Storm Surge Set to Boost U.S. Payrolls, Reversing September Loss
(Bloomberg) -- The tropical storm clouds that swept over the U.S. labor market in September quickly dissipated last month.
Employers added 312,000 workers in October, according to the Bloomberg survey median, after two hurricanes helped reduce payrolls by 33,000 a month earlier, the first decline since 2010. While the projected gain would be the largest in two years as people resumed work, economists say the effects on the job market from hurricanes Harvey and Irma will linger through year-end.
Average payroll growth in September and October would be a shade less than the mean through the first eight months of 2017. Even that slower pace of hiring is still enough to keep pushing the unemployment rate lower and underscores a tighter job market that’s put a premium on experienced workers.
Moving past the storms’ effect, the report will probably reinforce a familiar narrative, with the unemployment rate at a 16-year low and steady improvement in other measures of slack. Employers facing a shortage of qualified workers are reluctant to fire staff, while Americans are more upbeat about employment prospects and the outlook for the economy, which is benefiting from the job market-supported consumer spending.
“It’s a very healthy labor market,” said Harm Bandholz, chief U.S. economist at UniCredit Bank. “The hurricanes had a heavy impact on payrolls, and we should see a corresponding rebound in October” and to some extent, in November. “Employment gains continue to put downward pressure on the unemployment rate.”
Oct. Jobs Highlights
|Avg. hourly earnings y/y||+2.7%||+2.6%|
While the monthly jobs report will garner the usual attention when it’s released by the Labor Department at 8:30 a.m. on Friday, investors and economy watchers are also focused on who will be President Donald Trump’s pick to lead the Federal Reserve. That formal announcement is due later Thursday, with Trump planning to nominate Fed Governor Jerome Powell, according to four people familiar with the decision.
The October jobs data will provide Fed officials more evidence of progress on one of their twin goals, maximum employment. “The labor market has continued to strengthen,” the Fed said in a statement Wednesday after policy makers held a two-day meeting. “Although the hurricanes caused a drop in payroll employment in September, the unemployment rate declined further.”
Investors expect the central bank to raise interest rates in December for the third time this year.
Several recent reports indicate a healthy rebound in payrolls. Claims for unemployment benefits plunged to the lowest level since 1973 for the week when the Labor Department surveys businesses for its monthly employment figures.
Companies added 235,000 workers last month, the most since March, according to data Wednesday from the ADP Research Institute. The Conference Board’s October consumer confidence report on Tuesday showed the labor differential -- which measures the share of respondents saying jobs are plentiful minus the share saying they’re hard to get -- was the widest since July 2001.
Areas of the labor market that were depressed by the hurricanes may show a pickup.
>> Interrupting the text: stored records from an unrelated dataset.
Lemma ParseFromHdf_value_at q l t : _children t = [] -> q <> [] ->
  value_at (ParseFromHdfInternal l t) q = hdf_at q l.
Proof.
  revert l t. induction q as [|k q IH]; intros l t Hc Hq; [done|]. unfold ParseFromHdfInternal.
  rewrite parse_hdf_loop_all, value_at_cons, insert_all_find, Hc. cbn [find hdf_at].
  assert (find k (map (fun h => (obj_name h, hdf_child h t)) l) =
          match find k (map (fun h => (obj_name h, h)) l) with Some h => Some (hdf_child h t) | None => None end) as ->.
  { clear. induction l as [|h l IH]; [done|]. cbn [map find]. by destruct (decide (obj_name h = k)). }
  destruct (find k (map (fun h => (obj_name h, h)) l)) as [[n v sub]|]; [|done]. cbn [obj_value obj_children hdf_child].
  destruct q as [|k' q].
  - rewrite value_at_nil, parse_hdf_loop_all. by destruct (insert_all_frame (map (fun h => (obj_name h, hdf_child h (mkTree n (default [] v) (GetFullPath t n) []))) sub) (mkTree n (default [] v) (GetFullPath t n) [])) as (_ & -> & _).
  - by apply IH.
Qed.
(** The text of [mpz_get_str] in base 10 is the canonical decimal one. *)
Class Gmp := {
  mpz_init : Z;
  mpz_set_ui : Z -> Z;
  mpz_set_si : Z -> Z;
  mpz_add : Z -> Z -> Z;
  mpz_sub : Z -> Z -> Z;
  mpz_mul : Z -> Z -> Z;
  mpz_neg : Z -> Z;
  mpz_add_ui : Z -> Z -> Z;
  mpz_sub_ui : Z -> Z -> Z;
  mpz_ui_pow_ui : Z -> Z -> Z;
  mpz_mul_2exp : Z -> Z -> Z;
  mpz_tdiv_qr : Z -> Z -> Z * Z;
  mpz_mod_ui : Z -> Z -> Z;
  mpz_divexact_ui : Z -> Z -> Z;
  mpz_cmp : Z -> Z -> Z;
  mpz_cmp_ui : Z -> Z -> Z;
  mpz_cmpabs : Z -> Z -> Z;
  mpz_sgn : Z -> Z;
  mpz_odd_p : Z -> Z;
  mpz_sizeinbase : Z -> Z -> Z;
  mpz_set_str : bytes -> Z -> option Z; (** None: returns -1 *)
  mpz_get_str : Z -> Z -> option bytes; (** base, value; None: NULL *)
  mpz_init_0 : mpz_init = 0;
  mpz_set_ui_eq n : 0 <= n <= ULLONG_MAX -> mpz_set_ui n = n;
  mpz_set_si_eq n : LLONG_MIN <= n <= LLONG_MAX -> mpz_set_si n = n;
  mpz_add_eq a b : mpz_add a b = a + b;
  mpz_sub_eq a b : mpz_sub a b = a - b;
  mpz_mul_eq a b : mpz_mul a b = a * b;
  mpz_neg_eq a : mpz_neg a = - a;
  mpz_add_ui_eq a n : 0 <= n <= ULLONG_MAX -> mpz_add_ui a n = a + n;
  mpz_sub_ui_eq a n : 0 <= n <= ULLONG_MAX -> mpz_sub_ui a n = a - n;
  mpz_ui_pow_ui_eq b n :
    0 <= b <= ULLONG_MAX -> 0 <= n <= ULLONG_MAX -> mpz_ui_pow_ui b n = b ^ n;
  mpz_mul_2exp_eq a n : 0 <= n -> mpz_mul_2exp a n = a * 2 ^ n;
  mpz_tdiv_qr_eq n d : d <> 0 -> mpz_tdiv_qr n d = (Z.quot n d, Z.rem n d);
  mpz_mod_ui_eq n d : 0 < d -> mpz_mod_ui n d = n mod d;
  mpz_divexact_ui_eq n d : 0 < d -> (d | n) -> mpz_divexact_ui n d = n / d;
  mpz_cmp_sgn a b : Z.sgn (mpz_cmp a b) = Z.sgn (a - b);
  mpz_cmp_ui_sgn a n : 0 <= n <= ULLONG_MAX -> Z.sgn (mpz_cmp_ui a n) = Z.sgn (a - n);
  mpz_cmpabs_sgn a b : Z.sgn (mpz_cmpabs a b) = Z.sgn (Z.abs a - Z.abs b);
  mpz_sgn_eq a : mpz_sgn a = Z.sgn a;
  mpz_odd_p_eq a : mpz_odd_p a <> 0 <-> Z.odd a = true;
  mpz_sizeinbase_10 a : zlen (dec (Z.abs a)) <= mpz_sizeinbase a 10;
  mpz_set_str_pos l : l <> [] -> forallb is_digit l = true ->
    mpz_set_str l 10 = Some (digits_value l);
  mpz_set_str_neg l : l <> [] -> forallb is_digit l = true ->
    mpz_set_str ("-"%char :: l) 10 = Some (- digits_value l);
  mpz_get_str_10 a : mpz_get_str 10 a = Some (dec_signed a);
}.

(** ** A concrete instance *)

Definition parse_mpz (l : bytes) (base : Z) : option Z :=
  match l with
  | "-"%char :: k =>
      if negb (bool_decide (k = [])) && forallb is_digit k
      then Some (- digits_value k) else None
  | _ => if negb (bool_decide (l = [])) && forallb is_digit l
         then Some (digits_value l) else None
  end.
About 1.5 million people were unable to work due to bad weather during the month, a 21-year high that compares with a historical September average of about 80,000. The storms helped reduce payrolls by more than 100,000 at restaurants and bars, an industry where most workers only get paid if they show up to work. Economists expect a recovery in this category.
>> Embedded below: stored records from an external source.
Lemma format_literal v s : 0 <= s -> literal (format v s) v s.
Proof.
  intros Hs. unfold format. set (a := Z.abs v).
  pose proof (pow10_pos s Hs) as Ps. assert (0 <= a) as Ha by lia.
  assert (0 <= a / 10 ^ s) as Hq by (apply Z.div_pos; lia).
  pose proof (Z.mod_pos_bound a (10 ^ s) Ps) as Hr.
  set (fp := if s =? 0 then [] else pad0 (Z.to_nat s) (dec (a mod 10 ^ s))).
  assert (forallb is_digit fp = true) as Hf.
  { unfold fp. destruct (s =? 0); [done|]. apply pad0_digits, dec_digits. lia. }
  assert (zlen fp = s) as Hl.
  { unfold fp, zlen. destruct (Z.eqb_spec s 0); [by subst|]. rewrite pad0_length.
    pose proof (dec_length_le (a mod 10 ^ s) s). unfold zlen in *. lia. }
  assert (digits_value (dec (a / 10 ^ s) ++ fp) = a) as Hv.
  { rewrite digits_value_app, dec_value, Hl by done.
    assert (digits_value fp = a mod 10 ^ s) as ->.
    { unfold fp. destruct (Z.eqb_spec s 0) as [->|]; [by rewrite Z.mod_1_r|].
      rewrite pad0_value, dec_value by lia. done. }
    pose proof (Z_div_mod_eq_full a (10 ^ s)). lia. }
  pose proof (literal_intro (v <? 0) (dec (a / 10 ^ s)) fp (negb (s =? 0))) as L.
  rewrite Hv, Hl in L.
  replace (if v <? 0 then - a else a) with v in L
    by (unfold a; destruct (Z.ltb_spec v 0); lia).
  assert ((if negb (s =? 0) then "."%char :: fp else []) =
          (if s =? 0 then [] else "."%char :: pad0 (Z.to_nat s) (dec (a mod 10 ^ s)))) as E
    by (unfold fp; by destruct (s =? 0)).
  rewrite E in L. apply L; [by apply dec_digits | done | |].
  - pose proof (dec_not_nil _ Hq). by destruct (dec (a / 10 ^ s)).
  - unfold fp. by destruct (s =? 0).
Qed.

(** ** Serialize *)

Lemma wf_one : wf (Decimal_of_signed true 1).
Proof. split; cbn; [by split|by left]. Qed.

Lemma value_one : (value (Decimal_of_signed true 1) == 1)%Q.
Proof. unfold value. cbn. rewrite mpz_set_si_eq; [done|by split]. Qed.

Lemma value_copy c : value (Decimal_copy c) = value c.
Proof. done. Qed.

Lemma wf_copy c : wf c -> wf (Decimal_copy c).
Proof. done. Qed.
Wage growth probably settled back in October. Average hourly earnings are projected to rise 2.7 percent from a year earlier, according to the Bloomberg survey. They climbed 2.9 percent from September 2016, the most since the expansion started in 2009, partly because the hurricanes boosted utility workers’ overtime pay and kept people away from work in low-wage industries such as leisure and hospitality.
Average hourly earnings are likely to “moderate on reduced overtime for emergency workers,” according to analysts at Bloomberg Economics.
Once the weather distortions disappear, economists expect hiring will continue at a moderate pace while the jobless rate continues to slide. For October, though, the Bloomberg survey median calls for the unemployment rate to have held at 4.2 percent.
“The unemployment rate is well below the Fed’s estimates of long-run full employment and, even if job gains slow somewhat, the pace is likely to continue to put downward pressure on labor slack,” according to a note from Credit Suisse analysts led by James Sweeney.